» **Work item**
Search the listing for the word "alter" and return each line that contains it.

Record excerpts Block Start

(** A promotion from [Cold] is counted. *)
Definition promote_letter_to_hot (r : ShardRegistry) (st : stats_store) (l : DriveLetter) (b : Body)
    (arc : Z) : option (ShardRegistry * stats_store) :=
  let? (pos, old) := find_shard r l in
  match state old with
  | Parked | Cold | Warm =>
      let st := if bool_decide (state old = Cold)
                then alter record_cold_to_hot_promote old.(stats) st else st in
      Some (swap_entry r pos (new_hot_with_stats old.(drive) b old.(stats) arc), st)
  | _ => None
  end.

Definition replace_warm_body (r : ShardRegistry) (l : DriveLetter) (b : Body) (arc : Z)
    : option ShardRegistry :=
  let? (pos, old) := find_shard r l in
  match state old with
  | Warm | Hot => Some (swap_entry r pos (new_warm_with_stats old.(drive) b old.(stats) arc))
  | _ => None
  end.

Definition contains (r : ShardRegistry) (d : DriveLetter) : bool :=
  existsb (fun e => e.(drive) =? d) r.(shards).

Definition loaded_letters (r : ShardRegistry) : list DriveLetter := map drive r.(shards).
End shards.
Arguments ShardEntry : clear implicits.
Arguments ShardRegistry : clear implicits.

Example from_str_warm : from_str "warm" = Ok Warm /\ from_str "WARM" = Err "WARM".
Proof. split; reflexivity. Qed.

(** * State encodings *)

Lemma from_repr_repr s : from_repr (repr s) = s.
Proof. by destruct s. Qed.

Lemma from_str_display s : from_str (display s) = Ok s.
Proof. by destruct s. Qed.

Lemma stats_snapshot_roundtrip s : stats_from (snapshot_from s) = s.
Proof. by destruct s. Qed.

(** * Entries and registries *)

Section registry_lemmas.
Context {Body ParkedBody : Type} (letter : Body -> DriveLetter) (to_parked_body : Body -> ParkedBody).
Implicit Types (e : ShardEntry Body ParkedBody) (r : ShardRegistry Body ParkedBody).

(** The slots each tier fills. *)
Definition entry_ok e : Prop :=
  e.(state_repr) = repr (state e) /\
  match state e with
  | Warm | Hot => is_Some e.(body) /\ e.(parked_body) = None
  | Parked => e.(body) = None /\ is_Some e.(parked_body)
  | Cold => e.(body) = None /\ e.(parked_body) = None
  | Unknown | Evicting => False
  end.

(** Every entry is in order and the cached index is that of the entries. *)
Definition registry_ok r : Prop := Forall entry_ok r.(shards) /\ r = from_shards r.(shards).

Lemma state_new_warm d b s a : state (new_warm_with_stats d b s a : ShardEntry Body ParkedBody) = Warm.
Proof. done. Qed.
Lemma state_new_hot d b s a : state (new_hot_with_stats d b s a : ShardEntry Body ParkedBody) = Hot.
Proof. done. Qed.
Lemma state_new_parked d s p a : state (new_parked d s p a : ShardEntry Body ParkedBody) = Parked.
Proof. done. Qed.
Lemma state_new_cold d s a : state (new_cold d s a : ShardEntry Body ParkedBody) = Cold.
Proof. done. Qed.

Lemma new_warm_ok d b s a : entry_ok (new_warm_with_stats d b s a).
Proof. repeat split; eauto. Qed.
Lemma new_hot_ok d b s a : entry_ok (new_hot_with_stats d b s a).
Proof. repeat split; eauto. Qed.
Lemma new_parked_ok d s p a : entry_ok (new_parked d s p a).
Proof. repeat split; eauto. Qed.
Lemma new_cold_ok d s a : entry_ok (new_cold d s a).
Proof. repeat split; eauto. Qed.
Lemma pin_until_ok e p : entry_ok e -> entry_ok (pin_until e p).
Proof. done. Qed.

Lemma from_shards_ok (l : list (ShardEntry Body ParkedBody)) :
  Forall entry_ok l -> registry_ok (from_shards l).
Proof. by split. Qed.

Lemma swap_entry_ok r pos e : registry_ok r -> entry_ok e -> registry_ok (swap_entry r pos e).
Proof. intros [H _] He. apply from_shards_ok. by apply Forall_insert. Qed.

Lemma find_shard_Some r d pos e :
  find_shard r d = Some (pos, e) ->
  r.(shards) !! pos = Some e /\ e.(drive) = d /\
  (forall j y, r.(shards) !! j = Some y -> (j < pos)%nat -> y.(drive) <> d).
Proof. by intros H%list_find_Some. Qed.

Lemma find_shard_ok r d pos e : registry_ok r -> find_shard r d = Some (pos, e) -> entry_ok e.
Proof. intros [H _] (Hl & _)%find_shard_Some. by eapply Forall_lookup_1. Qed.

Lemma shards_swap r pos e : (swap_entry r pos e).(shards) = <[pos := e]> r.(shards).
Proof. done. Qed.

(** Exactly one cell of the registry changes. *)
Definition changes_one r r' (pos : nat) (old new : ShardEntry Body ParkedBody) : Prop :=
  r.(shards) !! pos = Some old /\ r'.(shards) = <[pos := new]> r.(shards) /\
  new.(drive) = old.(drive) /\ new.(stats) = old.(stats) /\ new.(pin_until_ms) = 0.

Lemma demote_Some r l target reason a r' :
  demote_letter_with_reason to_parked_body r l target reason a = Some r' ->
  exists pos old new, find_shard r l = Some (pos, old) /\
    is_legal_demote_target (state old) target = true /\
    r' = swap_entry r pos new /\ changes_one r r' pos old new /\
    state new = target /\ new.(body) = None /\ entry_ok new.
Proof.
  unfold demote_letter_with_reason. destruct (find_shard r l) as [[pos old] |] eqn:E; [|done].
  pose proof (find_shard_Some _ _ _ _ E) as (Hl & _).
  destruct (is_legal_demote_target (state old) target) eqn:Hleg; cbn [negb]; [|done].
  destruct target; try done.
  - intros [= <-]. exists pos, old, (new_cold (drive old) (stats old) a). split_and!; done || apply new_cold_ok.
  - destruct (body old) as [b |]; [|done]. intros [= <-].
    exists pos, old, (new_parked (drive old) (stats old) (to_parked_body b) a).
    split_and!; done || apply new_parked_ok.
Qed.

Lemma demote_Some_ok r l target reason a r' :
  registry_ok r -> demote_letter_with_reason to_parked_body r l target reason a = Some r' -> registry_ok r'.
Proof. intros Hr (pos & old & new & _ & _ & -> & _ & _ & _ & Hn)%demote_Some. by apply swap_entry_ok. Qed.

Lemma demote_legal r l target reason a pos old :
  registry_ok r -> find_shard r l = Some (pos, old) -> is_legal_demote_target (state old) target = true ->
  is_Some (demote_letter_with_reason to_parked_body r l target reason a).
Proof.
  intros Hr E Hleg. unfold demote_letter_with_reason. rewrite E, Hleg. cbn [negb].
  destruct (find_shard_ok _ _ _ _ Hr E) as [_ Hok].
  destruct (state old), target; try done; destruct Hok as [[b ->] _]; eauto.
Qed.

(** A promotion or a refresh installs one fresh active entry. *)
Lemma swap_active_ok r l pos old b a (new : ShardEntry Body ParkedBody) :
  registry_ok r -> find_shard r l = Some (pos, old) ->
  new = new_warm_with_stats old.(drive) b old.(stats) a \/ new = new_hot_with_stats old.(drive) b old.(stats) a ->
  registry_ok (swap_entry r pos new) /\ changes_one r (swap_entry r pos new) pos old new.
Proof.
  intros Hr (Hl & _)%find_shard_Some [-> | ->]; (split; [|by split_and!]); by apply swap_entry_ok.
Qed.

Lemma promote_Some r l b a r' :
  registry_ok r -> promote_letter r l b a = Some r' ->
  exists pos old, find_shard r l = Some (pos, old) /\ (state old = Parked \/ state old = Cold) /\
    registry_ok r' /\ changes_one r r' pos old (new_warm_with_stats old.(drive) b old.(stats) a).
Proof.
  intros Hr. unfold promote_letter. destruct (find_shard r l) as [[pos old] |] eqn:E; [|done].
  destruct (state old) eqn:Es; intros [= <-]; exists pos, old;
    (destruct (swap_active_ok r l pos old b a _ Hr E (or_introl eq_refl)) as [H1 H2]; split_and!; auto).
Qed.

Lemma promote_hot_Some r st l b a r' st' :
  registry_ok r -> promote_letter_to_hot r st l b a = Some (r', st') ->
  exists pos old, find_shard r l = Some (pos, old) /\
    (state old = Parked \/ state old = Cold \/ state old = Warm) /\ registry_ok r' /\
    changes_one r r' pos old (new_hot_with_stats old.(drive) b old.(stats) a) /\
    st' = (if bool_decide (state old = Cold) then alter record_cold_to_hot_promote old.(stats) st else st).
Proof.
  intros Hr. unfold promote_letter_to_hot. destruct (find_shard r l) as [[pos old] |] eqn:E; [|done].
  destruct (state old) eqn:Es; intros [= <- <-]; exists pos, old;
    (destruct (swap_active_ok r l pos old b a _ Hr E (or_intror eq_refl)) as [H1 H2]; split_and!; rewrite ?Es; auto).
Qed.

Record excerpts Block End

» **Written answer**
                then alter record_cold_to_hot_promote old.(stats) st else st in
    st' = (if bool_decide (state old = Cold) then alter record_cold_to_hot_promote old.(stats) st else st).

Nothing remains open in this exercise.